As an occupational therapy aide, you'll have variable work schedules that may include evening and weekend hours, depending on the facility and shift. Most outpatient therapy offices and health care facilities have evening and weekend hours to help coincide with patients' schedules.
To be one, you typically require a high school degree. However, you usually receive most of your training on the job working from experienced aides or assistants. Additionally, having previous health care experience and CPR and Basic Life Support certifications may help get a position as an occupational therapy aide.
There is more than meets the eye when it comes to being an occupational therapy aide. For example, did you know that they make an average of $32.61 an hour? That's $67,837 a year!

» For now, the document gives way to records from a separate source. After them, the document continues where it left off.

(** ** Theorems *)

(** C40: AES-CMAC is RFC 4493 over FIPS-197 AES: for every key size, the
    one-call function and a context that is given the message in any pieces
    both return status 0 and the MAC of the message; after [finish] the same
    context computes the MAC of a second message, without a reset. *)
Theorem cmac_is_rfc4493 Nk g key xs ys :
  key_size Nk -> aes_ready g -> bytes key -> length key = (4 * Nk)%nat ->
  Forall bytes xs -> Forall bytes ys ->
  let info := aes_type MBEDTLS_MODE_ECB Nk in
  let mac := Rfc4493.aes_cmac (aes_encrypt Nk key) in
  let '(g1, ctx, ret) := cmac_open g info key (32 * Z.of_nat Nk) in
  ret = 0
  /\ mbedtls_cipher_cmac g info key (32 * Z.of_nat Nk) (concat xs) = (g1, 0, mac (concat xs))
  /\ exists c1 c2 c3 c4,
       cmac_updates (tabs g1) ctx xs = (c1, 0)
       /\ mbedtls_cipher_cmac_finish (tabs g1) c1 = (c2, 0, mac (concat xs))
       /\ cmac_updates (tabs g1) c2 ys = (c3, 0)
       /\ mbedtls_cipher_cmac_finish (tabs g1) c3 = (c4, 0, mac (concat ys)).
Proof.
  intros HNk Hg Hk Hl Hxs Hys info mac.
  destruct (cmac_open_at Nk g key HNk Hg Hk Hl) as (i & ctx & c & Ei & Em & Eb & Eba & Eo & Hat & HE).
  unfold info. rewrite Ei, Eo. split; [done|]. set (T := tabs (aes_init_tables g)) in *.
  assert (forall x, bytes x -> Rfc4493.aes_cmac (mbedtls_aes_crypt_ecb T c MBEDTLS_AES_ENCRYPT) x = mac x) as Hmac.
  { intros x Hx. apply aes_cmac_ext; [done|intros; apply block_crypt_ecb|done]. }
  pose proof (bytes_concat xs Hxs) as Hbx. pose proof (bytes_concat ys Hys) as Hby. split.
  - unfold mbedtls_cipher_cmac, cmac_open in *.
    destruct (mbedtls_cipher_setup mbedtls_cipher_init (Some i)) as [c0 r0].
    destruct (negb (r0 =? 0)) eqn:Er; [injection Eo as _ _ ->; discriminate|].
    rewrite Eo. cbn [negb Z.eqb]. fold T.
    destruct (cmac_update_at T c i Em Eb Eba [] ctx (concat xs) Hat) as (c1 & -> & H1). cbn [negb Z.eqb].
    destruct (cmac_finish_at T c i Em Eb Eba _ c1 H1) as (c2 & -> & _). simpl. by rewrite Hmac.
  - destruct (cmac_updates_at T c i [] ctx xs Em Eb Eba Hat) as (c1 & E1 & H1).
    destruct (cmac_finish_at T c i Em Eb Eba _ c1 H1) as (c2 & E2 & H2).
    destruct (cmac_updates_at T c i [] c2 ys Em Eb Eba H2) as (c3 & E3 & H3).
    destruct (cmac_finish_at T c i Em Eb Eba _ c3 H3) as (c4 & E4 & _).
    simpl in E2, E4. rewrite Hmac in E2, E4 by done. by exists c1, c2, c3, c4.
Qed.

(** [cmac_multiply_by_u] on an AES block doubles it in GF(2^128): the
    128-bit big-endian value is shifted left by one, and reduced by [0x87] when
    the top bit was set. *)
Theorem cmac_multiply_by_u_value out input :
  length out = 16%nat -> block input ->
  let '(ret, r) := cmac_multiply_by_u out input 16 in
  ret = 0 /\ block r
  /\ be_val r = Z.lxor ((2 * be_val input) mod 2 ^ 128) (if 2 ^ 127 <=? be_val input then 0x87 else 0).
Proof.
  intros Ho Hi. rewrite multiply_by_u_dbl by done. split; [done|]. split; [apply block_dbl|].
  unfold Rfc4493.dbl. rewrite be_val_bytes. apply Z.mod_small. change (256 ^ Z.of_nat 16) with (2 ^ 128).
  apply lxor_range; [lia|apply Z.mod_pos_bound; lia|].
  by destruct (2 ^ 127 <=? be_val input).
Qed.

(** The first two examples of RFC 4493, section 4. *)
Definition rfc4493_key : list Z :=
  [0x2b; 0x7e; 0x15; 0x16; 0x28; 0xae; 0xd2; 0xa6; 0xab; 0xf7; 0x15; 0x88; 0x09; 0xcf; 0x4f; 0x3c].
Definition rfc4493_msg : list Z :=
  [0x6b; 0xc1; 0xbe; 0xe2; 0x2e; 0x40; 0x9f; 0x96; 0xe9; 0x3d; 0x7e; 0x11; 0x73; 0x93; 0x17; 0x2a].

Example rfc4493_examples :
  map (fun m => snd (mbedtls_cipher_cmac aes_globals0 (Some aes_128_ecb_info) rfc4493_key 128 m))
    [[]; rfc4493_msg]
  = [[0xbb; 0x1d; 0x69; 0x29; 0xe9; 0x59; 0x37; 0x28; 0x7f; 0xa3; 0x7d; 0x12; 0x9b; 0x75; 0x67; 0x46];
     [0x07; 0x0a; 0x16; 0xb4; 0x6b; 0x4d; 0x41; 0x44; 0xf7; 0x9b; 0xdd; 0x9d; 0xd0; 0x4a; 0x28; 0x7c]].
Proof. vm_compute. reflexivity. Qed.

(** ** Witnesses *)

Lemma cmac_is_rfc4493_witness :
  let info := aes_type MBEDTLS_MODE_ECB 4 in
  let mac := Rfc4493.aes_cmac (aes_encrypt 4 rfc4493_key) in
  let '(g1, ctx, ret) := cmac_open aes_globals0 info rfc4493_key (32 * Z.of_nat 4) in
  ret = 0
  /\ mbedtls_cipher_cmac aes_globals0 info rfc4493_key (32 * Z.of_nat 4) (concat [sample_text 5; sample_text 30])
     = (g1, 0, mac (concat [sample_text 5; sample_text 30]))
  /\ exists c1 c2 c3 c4,
       cmac_updates (tabs g1) ctx [sample_text 5; sample_text 30] = (c1, 0)
       /\ mbedtls_cipher_cmac_finish (tabs g1) c1 = (c2, 0, mac (concat [sample_text 5; sample_text 30]))
       /\ cmac_updates (tabs g1) c2 [rfc4493_msg] = (c3, 0)
       /\ mbedtls_cipher_cmac_finish (tabs g1) c3 = (c4, 0, mac (concat [rfc4493_msg])).
Proof.
  apply (cmac_is_rfc4493 4 aes_globals0 rfc4493_key [sample_text 5; sample_text 30] [rfc4493_msg]);
    [left; reflexivity|left; reflexivity|by_eval|reflexivity|by_eval|by_eval].
Defined.

Lemma cmac_multiply_by_u_value_witness :
  let '(ret, r) := cmac_multiply_by_u (replicate 16 0) (0x80 :: replicate 15 0) 16 in
  ret = 0 /\ block r
  /\ be_val r = Z.lxor ((2 * be_val (0x80 :: replicate 15 0)) mod 2 ^ 128)
                  (if 2 ^ 127 <=? be_val (0x80 :: replicate 15 0) then 0x87 else 0).
Proof.
  apply (cmac_multiply_by_u_value (replicate 16 0) (0x80 :: replicate 15 0)); [reflexivity|by_eval].
Defined.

Between 2018 and 2028, the career is expected to grow 31% and produce 16,000 job opportunities across the U.S.
There are certain skills that many occupational therapy aides have in order to accomplish their responsibilities. By taking a look through resumes, we were able to narrow down the most common skills for a person in this position. We discovered that a lot of resumes listed detail oriented, physical strength and adaptability.
When it comes to the most important skills required to be an occupational therapy aide, we found that a lot of resumes listed 17.4% of occupational therapy aides included physical therapy services, while 11.4% of resumes included patient care, and 10.9% of resumes included treatment plans. Hard skills like these are helpful to have when it comes to performing essential job responsibilities.
When it comes to searching for a job, many search for a key term or phrase. Instead, it might be more helpful to search by industry, as you might be missing jobs that you never thought about in industries that you didn't even think offered positions related to the occupational therapy aide job title. But what industry to start with? Most occupational therapy aides actually find jobs in the health care and non profits industries.
If you're interested in becoming an occupational therapy aide, one of the first things to consider is how much education you need. We've determined that 60.2% of occupational therapy aides have a bachelor's degree. In terms of higher education levels, we found that 14.2% of occupational therapy aides have master's degrees. Even though most occupational therapy aides have a college degree, it's possible to become one with only a high school degree or GED.
Choosing the right major is always an important step when researching how to become an occupational therapy aide. When we researched the most common majors for an occupational therapy aide, we found that they most commonly earn bachelor's degree degrees or master's degree degrees. Other degrees that we often see on occupational therapy aide resumes include associate degree degrees or high school diploma degrees.
You may find that experience in other jobs will help you become an occupational therapy aide. In fact, many occupational therapy aide jobs require experience in a role such as occupational therapist. Meanwhile, many occupational therapy aides also have previous career experience in roles such as volunteer or internship.